«Väter ergriffen die Flucht»

«Lüthi & Blanc»-Schauspielerin Esther Gemsch über die Beziehung zu ihren drei erwachsenen Töchtern.

Interview: Peter Hossli

gemschWie gerne sind Sie Mutter?
Esther Gemsch: Leidenschaftlich gern. Ich habe immer gewusst, dass ich Mutter sein will – und zwar von vielen Kindern.

Sie haben drei Töchter. Sind das nicht viele Kinder?
Nein – weder für mich noch für meine Kinder. Wenn ich sehe, wie gut sie es zusammen haben, würden schon noch zwei oder drei mehr dazu passen.

Warum haben es Ihre Kinder gut?
Sie lassen einander Raum, stützen und fördern sich gegenseitig.
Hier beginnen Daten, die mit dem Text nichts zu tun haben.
Lemma dump_registers_ok (regs : list Z) m : (31 <= length regs)%nat -> prints m (dump_registers regs m).
Proof.
  intros Hl. unfold dump_registers. apply prints_then; [speak|]. intros m1 _.
  destruct (for_range_ind (fun _ => talks m1) 0 16 (fun k m =>
    let i := 2 * k in
    r ← aget regs i;
    m ← say (lit "  x%-2d: %x") [AWord i; AWord r] m;
    m ← (if i + 1 <? 31 then r ← aget regs (i + 1); say (lit "    x%-2d: %x") [AWord (i + 1); AWord r] m else Ret m);
    say (line_of "") [] m) m1) as (m2 & E & Ht); [lia|apply talks_refl| |by exists m2].
  intros i m2 Hi Ht. destruct (aget_ok regs (2 * i)) as [r Er]; [lia|]. cbv zeta. rewrite Er, bind_Ret.
  assert (prints m2 (m ← say (lit "  x%-2d: %x") [AWord (2 * i); AWord r] m2;
    m ← (if 2 * i + 1 <? 31 then r ← aget regs (2 * i + 1); say (lit "    x%-2d: %x") [AWord (2 * i + 1); AWord r] m else Ret m);
    say (line_of "") [] m)) as (m3 & E & Ht3); [|exists m3; split; [done|by eapply talks_trans]].
  apply prints_then; [speak|]. intros m3 _. apply prints_then; [|intros m4 _; speak].
  destruct (Z.ltb_spec (2 * i + 1) 31); [|apply prints_ret]. destruct (aget_ok regs (2 * i + 1)) as [r2 ->]; [lia|]. rewrite bind_Ret. speak.
Qed.

(** The words a dump follows can be read. *)
Fixpoint chain_ok (n : nat) (mem : gmap Z Z) (fp : Z) : Prop :=
  match n with
  | O => True
  | S n => fp = 0 \/ exists lr, load64 mem (u64 (fp + 8)) = Ret lr /\ (lr = 0 \/ exists up, load64 mem fp = Ret up /\ chain_ok n mem up)
  end.
Definition dump_ok (mem : gmap Z Z) (fp sp : Z) : Prop :=
  chain_ok 16 mem fp /\ forall i, 0 <= i < 16 -> exists w, load64 mem (u64 (sp + 8 * i)) = Ret w.

Lemma walk_frames_ok n fp depth m : chain_ok n (umem m) fp ->
  exists d m', walk_frames n fp depth m = Ret (d, m') /\ talks m m'.
Proof.
  revert fp depth m. induction n as [|n IH]; intros fp depth m Hc; cbn [walk_frames]; [exists depth, m; split; [done|apply talks_refl]|].
  destruct (Z.eqb_spec fp 0); [exists depth, m; split; [done|apply talks_refl]|]. cbn [chain_ok] in Hc.
  destruct Hc as [|(lr & -> & Hc)]; [done|]. rewrite bind_Ret. destruct (Z.eqb_spec lr 0); [exists depth, m; split; [done|apply talks_refl]|].
  destruct Hc as [|(up & Eu & Hc)]; [done|].
  destruct (say_ok (line_of "  #%d  %x") [AWord depth; AWord lr] m) as (m1 & -> & Ht); [done|]. rewrite bind_Ret.
  assert (umem m1 = umem m) as Eum by by destruct Ht as [w ->]. rewrite Eum, Eu, bind_Ret. rewrite <- Eum in Hc.
  destruct (IH up (depth + 1) m1 Hc) as (d & m2 & -> & Ht2). exists d, m2. split; [done|by eapply talks_trans].
Qed.

Lemma dump_stack_ok fp sp m : dump_ok (umem m) fp sp -> prints m (dump_stack fp sp m).
Proof.
  intros [Hc Hw]. unfold dump_stack. apply prints_then; [speak|]. intros m1 [w1 ->]. apply prints_then; [speak|]. intros m2 [w2 ->].
  match goal with |- context [walk_frames _ _ _ ?mm] => destruct (walk_frames_ok 16 fp 0 mm) as (d & m3 & -> & Ht3); [done|] end.
  rewrite bind_Ret. cbv beta iota. destruct Ht3 as [w3 ->].
  match goal with |- prints ?m1 ?x => assert (prints (with_con m w3) x) as (m4 & -> & [w4 ->]) end.
  2: { eexists. split; [done|]. by exists w4. }
  apply prints_then; [case_match; [speak|apply prints_ret]|]. intros m4 [w4 ->]. apply prints_then; [speak|]. intros m5 [w5 ->].
  match goal with |- prints ?m1 (for_range _ _ ?f _) => destruct (for_range_ind (fun _ => talks m1) 0 8 f m1) as (m6 & -> & Ht6); [lia|apply talks_refl| |by exists m6] end.
  intros i m6 Hi Ht6. cbv zeta. assert (umem m6 = umem m) as -> by by destruct Ht6 as [w6 ->].
  destruct (Hw (2 * i)) as [a ->]; [lia|]. rewrite bind_Ret. destruct (Hw (2 * i + 1)) as [b ->]; [lia|]. rewrite bind_Ret.
  match goal with |- context [say ?f ?a ?mm] => destruct (say_ok f a mm) as (m7 & -> & Ht7); [done|] end. exists m7. split; [done|by eapply talks_trans].
Qed.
Es sind drei Mädchen. Wie sehr fehlt Ihnen ein Sohn?
Gar nicht. Ich habe mich immer davor gefürchtet, einen Sohn zu bekommen. Einen Knaben zu erziehen, hätte mein Können als Mutter überfordert.

Warum?
Ich wuchs in einem Matriarchat auf, hatte eine Übermutter und eine Übergrossmutter. Weder der Vater noch der Grossvater spielten eine Rolle. Für mich sind Männer ein Buch mit sieben sehr grossen Siegeln.

Ihre eigene Familie ist ebenfalls sehr weiblich?
Ich bin zweimal geschieden. Vermutlich, weil mich das Mutterwerden verändert hat – und weil die Männer mit dieser Veränderung nicht umgehen konnten.

Eine enge Mutter-Tochter-Beziehung überfordert Väter?
Eine Frau verändert sich nach der Geburt eines Kindes. Oft  ist das für Männer tatsächlich eine massive Überforderung. Vielleicht habe ich durch meine neu gewonnene Kraft und Stärke die Väter meiner Töchter in die Flucht geschlagen.

Warum ist die Beziehung Mutter-Tochter so kompliziert?
Meine Beziehungen zu Männern sind viel schwieriger als zu meinen Töchtern. Sprache meiner Töchter verstehe ich. Da gibt es eine Form von Verbundenheit, die ich mit niemandem sonst haben kann.

Und das ist unproblematisch?
Natürlich projiziere ich unerfüllte eigene Wünsche in meine Töchter.

Welche Wünsche denn?
Bildung. Bildung. Bildung. Ich habe keine Matura, was ich noch heute bereue. Deshalb habe ich darauf geschaut, dass jede meiner Tochter die Matura macht. Auch mit Druck.

Wie reagieren die Töchter?
Mit Gegendruck. Dann reden wir.

Wie eng ist die Beziehung zu Ihren Töchtern?
Sehr eng!

Zu eng?
Es gab bei jeder Tochter Phasen, in denen die Bindung zu eng war. Da musste ich mir sagen: jetzt ist fertig, jetzt muss ich loslassen.

Wie lösten Sie sich?
Anna sagte mit 16 von selbst, sie sei jetzt weg und nahm sich eine eigene Wohnung. Nora machte es in homöopathischen Dosen. Sie sagte heute «tschüss» – und stand am nächsten Tag wieder mit offenen Armen da. Die Jüngste wollte sich lange nicht lösen. Sie musste ich regelrecht wegstossen. Bis der Tag kam, an dem sie als anhängliches Mädchen zu Bett ging und als emanzipierte Frau aufwachte.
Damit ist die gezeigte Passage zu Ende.